**What to do**.
Where "intros" appears in a line of the entries below, that line should be copied.

Dataset entries
BEGIN
Lemma Load_spec m now key :
  map_ok m →
  ∃ m' v, Load m now key = Some (m', v) ∧ map_ok m' ∧ same_frame m m' ∧
    spec_exec (table m) now (OpLoad key) = (table m', OutValue v).
Proof.
  intros Hok. unfold Load, spec_exec. cbn [t_closed table]. destruct (m_closed m) eqn:Hcl; [by exists m, None |].
  destruct (live_item_spec m now key Hok Hcl) as (m1 & item & -> & Hok1 & Hf1 & Hv1 & Hitem).
  pose proof Hf1 as (Hl1 & Hc1 & _). rewrite Hcl in Hc1. cbn [mbind option_bind t_values t_lifetime table].
  destruct item as [p |].
  - destruct Hitem as (-> & Hk & e & He & Hlive). rewrite He, Hlive. eexists _, _. split_and!; [done | done | done |].
    unfold table. by rewrite Hc1, <- Hv1.
  - destruct Hitem as (Hlive & Hk). rewrite Hlive. eexists _, _. split_and!; [done | done | done |].
    unfold table. by rewrite Hl1, Hc1, <- Hv1.
Qed.

Lemma LoadAndRefresh_spec m now key :
  map_ok m →
  ∃ m' v, LoadAndRefresh m now key = Some (m', v) ∧ map_ok m' ∧ same_frame m m' ∧
    spec_exec (table m) now (OpLoadAndRefresh key) = (table m', OutValue v).
Proof.
  intros Hok. unfold LoadAndRefresh, spec_exec. cbn [t_closed table]. destruct (m_closed m) eqn:Hcl; [by exists m, None |].
  destruct (live_item_spec m now key Hok Hcl) as (m1 & item & -> & Hok1 & Hf1 & Hv1 & Hitem).
  pose proof Hf1 as (Hl1 & Hc1 & _). rewrite Hcl in Hc1. cbn [mbind option_bind t_values t_lifetime table].
  destruct item as [p |].
  - destruct Hitem as (-> & Hk & e & He & Hlive). rewrite He, Hlive. cbn [mbind option_bind].
    destruct (refresh_spec m key p (e_value e) (now + m_lifetime m) Hok Hcl Hk) as (m2 & -> & Hok2 & Hv2 & Hf2 & _).
    eexists _, _. split_and!; [done | done | done |]. destruct Hf2 as (E1 & E2 & _). unfold table. by rewrite E1, E2, Hcl, Hv2.
  - destruct Hitem as (Hlive & Hk). rewrite Hlive. eexists _, _. split_and!; [done | done | done |].
    unfold table. by rewrite Hl1, Hc1, <- Hv1.
Qed.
END
**Exercise result**.
  intros Hok. unfold Load, spec_exec. cbn [t_closed table]. destruct (m_closed m) eqn:Hcl; [by exists m, None |].
  intros Hok. unfold LoadAndRefresh, spec_exec. cbn [t_closed table]. destruct (m_closed m) eqn:Hcl; [by exists m, None |].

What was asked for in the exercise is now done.